Alice has been testing us — because toddlers are evil, and this is what they do — which leaves Dave and I gaping at each other like idiots, loudly whispering over Alice’s head “I HAVE NO IDEA WHAT TO DO”, and “ME EITHER BUT MAN I FEEL LIKE GIGGLING!”, and “I KNOW! ME TOO!”

Last night, for instance, was one of those occasions where holding our shit together was nearly impossible. Alice goes through moods where she doesn’t want to eat dinner unless she’s sitting on one of our laps. Harmless enough when she had that double ear infection, right? Well. Only now she’s healthy; she just prefers my shrinking lap space over her more practical booster chair, because my bulging midsection offers the opportunity for her to hold pears up to my belly “for the baby” (no I didn’t teach her that; yes, it’s cute, but only the first three times and never afterwards when my shirt is splotched with wet pear marks).
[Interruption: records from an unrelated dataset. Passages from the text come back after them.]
Lemma covers_Permutation n order :
  covers n order = true -> Permutation order (seq 0 n).
Proof.
  unfold covers. rewrite andb_true_iff, Nat.eqb_eq, forallb_forall.
  intros [Hlen Hall]. symmetry. apply NoDup_Permutation_bis.
  - apply seq_NoDup.
  - rewrite length_seq. lia.
  - intros i Hi. apply Hall in Hi. apply existsb_exists in Hi as [x [Hx E]].
    apply Nat.eqb_eq in E. subst x. exact Hx.
Qed.

Lemma Permutation_covers n order :
  Permutation order (seq 0 n) -> covers n order = true.
Proof.
  intros H. unfold covers. rewrite andb_true_iff, Nat.eqb_eq, forallb_forall. split.
  - rewrite (Permutation_length H). apply length_seq.
  - intros i Hi. apply existsb_exists. exists i. split; [|apply Nat.eqb_refl].
    apply (Permutation_in _ (Permutation_sym H)). exact Hi.
Qed.

End Sortedness.

Section Ranking.
Import Py Np Predictor.

Variable v : list float.
Hypothesis v_numbers : Forall (fun x => is_nan x = false) v.

Lemma nth_number i : (i < List.length v)%nat -> is_nan (nth i v nan) = false.
Proof.
  intros Hi. rewrite Forall_forall in v_numbers.
  apply v_numbers. apply list_elem_of_In. apply nth_In. exact Hi.
Qed.

Lemma less_number a b : is_nan b = false -> less a b = (a <? b)%float.
Proof. intros H. unfold less. rewrite H. simpl. apply orb_false_r. Qed.

Lemma insert_index_perm vi rs : Permutation (insert_index v vi rs) (vi :: rs).
Proof.
  induction rs as [|pk rest IH]; simpl; [reflexivity|].
  destruct (less _ _); [|reflexivity].
  rewrite IH. apply perm_swap.
Qed.

Lemma insert_index_sorted vi rs :
  (vi < List.length v)%nat ->
  Forall (fun x => (x < vi)%nat) rs ->
  StronglySorted (ranks_before v) rs ->
  StronglySorted (ranks_before v) (insert_index v vi rs).
Proof.
  intros Hvi Hlt Hs. induction Hs as [|pk rest Hs IH Hall]; simpl.
  - repeat constructor.
  - apply Forall_cons_iff in Hlt as [Hpk Hrest].
    assert (Npk : is_nan (nth pk v nan) = false) by (apply nth_number; lia).
    assert (Nvi : is_nan (nth vi v nan) = false) by (apply nth_number; lia).
    rewrite (less_number _ _ Npk).
    destruct (nth vi v nan <? nth pk v nan)%float eqn:E.
    + constructor; [apply IH; exact Hrest|].
      rewrite (Forall_forall (ranks_before v pk)). intros x Hx.
      apply list_elem_of_In in Hx.
      apply (Permutation_in _ (insert_index_perm vi rest)) in Hx as [<-|Hx].
      * split; [apply ltb_leb; exact E | right; exact E].
      * rewrite Forall_forall in Hall. apply Hall. apply list_elem_of_In. exact Hx.
    + pose proof (ltb_false_leb _ _ Nvi Npk E) as Hle.
      constructor; [constructor; assumption|].
      constructor.
      * split; [exact Hle | left; exact Hpk].
      * rewrite Forall_forall in *. intros x Hx. split.
        -- apply (leb_trans _ (nth pk v nan)); [apply (Hall x Hx) | exact Hle].
        -- left. apply Hrest. exact Hx.
Qed.

Lemma descending_prefix_perm k :
  Permutation (fold_left (fun rsorted vi => insert_index v vi rsorted) (seq 0 k) [])
              (seq 0 k).
Proof.
  induction k as [|k IH]; [constructor|].
  rewrite seq_S, fold_left_app. cbn [fold_left Nat.add].
  rewrite insert_index_perm, IH. rewrite Permutation_app_comm. reflexivity.
Qed.

Lemma descending_prefix k :
  (k <= List.length v)%nat ->
  StronglySorted (ranks_before v)
    (fold_left (fun rsorted vi => insert_index v vi rsorted) (seq 0 k) []).
Proof.
  induction k as [|k IH]; intros Hk.
  - constructor.
  - specialize (IH ltac:(lia)).
    rewrite seq_S, fold_left_app. cbn [fold_left Nat.add].
    apply insert_index_sorted; [lia| |exact IH].
    rewrite Forall_forall. intros x Hx. apply list_elem_of_In in Hx.
    apply (Permutation_in _ (descending_prefix_perm k)) in Hx. apply in_seq in Hx. lia.
Qed.

Lemma descending_run_spec :
  Permutation (descending_run v) (seq 0 (List.length v))
  /\ StronglySorted (ranks_before v) (descending_run v).
Proof.
  split; [apply descending_prefix_perm|].
  apply (descending_prefix (List.length v)). lia.
Qed.

(** The insertion sort returns every index once, whatever the array. *)
Lemma insertion_argsort_covers : covers (List.length v) (insertion_argsort v) = true.
Proof.
  change (insertion_argsort v) with (rev (descending_run v)).
  apply Permutation_covers. rewrite <- (descending_prefix_perm (List.length v)).
  symmetry. apply Permutation_rev.
Qed.

(** The insertion sort is an argsort, and it keeps ties in index order. *)
Lemma insertion_sort_is_argsort :
  is_argsort v (insertion_argsort v) = true
  /\ keeps_ties v (insertion_argsort v) = true.
Proof.
  destruct descending_run_spec as [Hp Hs].
  change (insertion_argsort v) with (rev (descending_run v)).
  apply StronglySorted_rev in Hs.
  unfold is_argsort, ascending, keeps_ties. rewrite andb_true_iff. repeat split.
  - apply Permutation_covers. rewrite <- Hp. symmetry. apply Permutation_rev.
  - apply pairwise_sorted.
    apply (StronglySorted_weaken _ _ _ (fun a b H => proj1 H) Hs).
  - apply pairwise_sorted. refine (StronglySorted_weaken _ _ _ _ Hs).
    intros a b [_ [Hlt|Hlt]].
    + apply Nat.ltb_lt in Hlt. rewrite Hlt. apply orb_true_r.
    + rewrite (ltb_not_eqb_l _ _ Hlt). reflexivity.
Qed.

Lemma insertion_argsort_ascending : ascending v (insertion_argsort v) = true.
Proof.
  pose proof (proj1 insertion_sort_is_argsort) as H.
  unfold is_argsort in H. apply andb_prop in H. exact (proj2 H).
Qed.

End Ranking.

(** The insertion sort meets the contract of [np.argsort]; it is the sort
    that the examples and witnesses are evaluated with.  The distributions
    of the examples hold no two equal probabilities, so that their ranking
    is the same for every sort that meets the contract. *)
#[global] Instance insertion_numpy : Np.Numpy :=
  {| Np.argsort := Np.insertion_argsort;
     Np.argsort_covers := insertion_argsort_covers;
     Np.argsort_ascending := insertion_argsort_ascending |}.


Section RiskLevel.
Import Predictor Np.

Context {numpy : Numpy}.

Lemma risk_high c :
  _calculate_risk_level c = "High" <-> (0.8 <=? c)%float = true.
Proof.
  unfold _calculate_risk_level.
  destruct (0.8 <=? c)%float; [tauto|].
  destruct (0.6 <=? c)%float; split; discriminate.
Qed.

Lemma risk_medium c :
  is_nan c = false ->
  _calculate_risk_level c = "Medium"
  <-> (0.6 <=? c)%float = true /\ (c <? 0.8)%float = true.
Proof.
  intros Hc. unfold _calculate_risk_level.
  assert (Hn : is_nan 0.8%float = false) by reflexivity.
  pose proof (leb_false_ltb 0.8%float c Hn Hc) as E.
  destruct (0.8 <=? c)%float.
  - split; [discriminate|]. intros [_ H]. apply E in H. discriminate.
  - destruct (0.6 <=? c)%float; split; try discriminate; try tauto.
    intros [H _]. discriminate.
Qed.

Lemma risk_low c :
  is_nan c = false ->
  _calculate_risk_level c = "Low" <-> (c <? 0.6)%float = true.
Proof.
  intros Hc. unfold _calculate_risk_level.
  assert (Hn8 : is_nan 0.8%float = false) by reflexivity.
  assert (Hn6 : is_nan 0.6%float = false) by reflexivity.
  pose proof (leb_false_ltb 0.6%float c Hn6 Hc) as E6.
  destruct (0.8 <=? c)%float eqn:H8.
  - split; [discriminate|]. intros H.
    assert (H6 : (0.6 <=? c)%float = true)
      by (apply (leb_trans _ 0.8%float); [reflexivity | exact H8]).
    apply ltb_leb in H.
    pose proof (leb_trans _ _ _ H8 H) as Habs.
    vm_compute in Habs. discriminate.
  - destruct (0.6 <=? c)%float.
    + split; [discriminate|]. intros H. apply E6 in H. discriminate.
    + split; [intros _; apply E6; reflexivity | reflexivity].
Qed.

(** C6. For a confidence in [0,1] the tier is "High" iff c >= 0.8,
    "Medium" iff 0.6 <= c < 0.8 and "Low" iff c < 0.6; the three bands are
    exhaustive and exclusive, and the four boundary values fall as the
    specification lists them. *)
Theorem risk_level_bands (c : float) :
  in_unit_interval c ->
  (_calculate_risk_level c = "High" <-> (0.8 <=? c)%float = true)
  /\ (_calculate_risk_level c = "Medium"
      <-> (0.6 <=? c)%float = true /\ (c <? 0.8)%float = true)
  /\ (_calculate_risk_level c = "Low" <-> (c <? 0.6)%float = true)
  /\ (_calculate_risk_level c = "High" \/ _calculate_risk_level c = "Medium"
      \/ _calculate_risk_level c = "Low")
  /\ _calculate_risk_level 0.8 = "High"
  /\ _calculate_risk_level 0.79999 = "Medium"
  /\ _calculate_risk_level 0.6 = "Medium"
  /\ _calculate_risk_level 0.59999 = "Low".
Proof.
  intros [H0 _]. apply leb_not_nan in H0 as [_ Hc].
  split; [apply risk_high|].
  split; [apply risk_medium; exact Hc|].
  split; [apply risk_low; exact Hc|].
  split.
  - unfold _calculate_risk_level.
    destruct (0.8 <=? c)%float; [auto|]. destruct (0.6 <=? c)%float; auto.
  - repeat split; vm_compute; reflexivity.
Qed.

Lemma risk_level_bands_witness :
  in_unit_interval 0.7 /\ _calculate_risk_level 0.7 = "Medium".
Proof.
  assert (H : in_unit_interval 0.7) by (split; vm_compute; reflexivity).
  split; [exact H|].
  apply (proj2 (proj1 (proj2 (risk_level_bands 0.7 H)))).
  split; vm_compute; reflexivity.
Defined.

End RiskLevel.

(** ** The matching loop *)

Section Matching.
Import Py Np Predictor.

Context {numpy : Numpy}.

Lemma sum_zeros n : sum (zeros n) = 0%float.
Proof.
  unfold sum, zeros.
  assert (H : forall k, fold_left PrimFloat.add (repeat 0%float k) 0%float = 0%float).
  { induction k as [|k IH]; [reflexivity|]. simpl. exact IH. }
  apply H.
Qed.

Lemma match_step_falsy ix st s : truthy s = false -> match_step ix st s = st.
Proof. intros H. unfold match_step. rewrite H. reflexivity. Qed.

Lemma fold_match_filter ix l st :
  fold_left (match_step ix) l st
  = fold_left (match_step ix) (List.filter truthy l) st.
Proof.
  revert st. induction l as [|s l IH]; intros st; [reflexivity|].
  simpl. destruct (truthy s) eqn:E.
  - simpl. apply IH.
  - rewrite (match_step_falsy _ _ _ E). apply IH.
Qed.

Lemma fold_match_all_falsy ix l st :
  Forall (fun s => truthy s = false) l -> fold_left (match_step ix) l st = st.
Proof.
  intros H. induction H as [|s l Hs _ IH]; [reflexivity|].
  simpl. rewrite (match_step_falsy _ _ _ Hs). exact IH.
Qed.

(** Every logged symptom is a truthy entry of the request. *)
Lemma fold_match_logged ix l st s :
  In s (matched (fold_left (match_step ix) l st)
        ++ unmatched (fold_left (match_step ix) l st)) ->
  In s (matched st ++ unmatched st) \/ (In s l /\ truthy s = true).
Proof.
  revert st. induction l as [|x l IH]; intros st H; [left; exact H|].
  simpl in H. apply IH in H as [H|[H1 H2]].
  - unfold match_step in H. destruct (truthy x) eqn:E; simpl in H; [|auto].
    destruct (lookup_symptom ix x); simpl in H;
      rewrite !in_app_iff in *; simpl in H;
      intuition (subst; auto using in_eq).
  - right. split; [right; exact H1 | exact H2].
Qed.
Last night, we decided to be Mean Mom and Dad: “No, you have to sit in your chair if you want to eat.” Oooh, hear our intentions? Oh yeah, we meant that.

Oh. MAN — this was like that one time when … No, it’s even worse — She couldn’t even THINK of a time when we were being MORE UNFAIR. Oh! Drama! Wailing! Thrashing about on the floor, streams of tears running down her red face — there was no putting her in the chair, no talking her down from the ledge she worked her way toward. If she was the tweeting kind, this would end with a “#worstdayever” tag — I mean, you really have no idea how UNFAIR her parents are, OMG.

We tried the silly thing: “Where’s Alice?” we asked, looking everywhere around her chair. “Man, she should be in this chair.” Nothing. “Mr. Big’s going to get in your chair, then!” Let him, she cried, flinging her head onto my lap.

We were cool, calm and collected while issuing our demand. It was this giving of the middle finger to our ultimatum that sent our eyes wandering toward the nearest exit.

Wait, we looked at each other, that was a “no”? Really? Should we ask again? Still no? Really? But … but it’s food ..? This went on long enough for us to both eat and play the Ignoring You card, long enough for her dinner to get that weird glazed-over look, long enough for me to put it back in the fridge.

But, really, we asked: How long do we let this go on? Is there a point where you have to let them win? See, at one end was our rational “do not back down” mentality; at the other was the pony we’d have to buy her if we gave in to this now. Ponies make lousy pets; I wasn’t giving in this early.

But, really? Really? I wasn’t even sure she’s developmentally able to understand that she just chose STARVATION.

About 45 minutes and some bad (as in good) “America’s Funniest Videos” later she was up for a few bites. But we may have just scarred her. I’m still not convinced she got the point. I’m not sure we did.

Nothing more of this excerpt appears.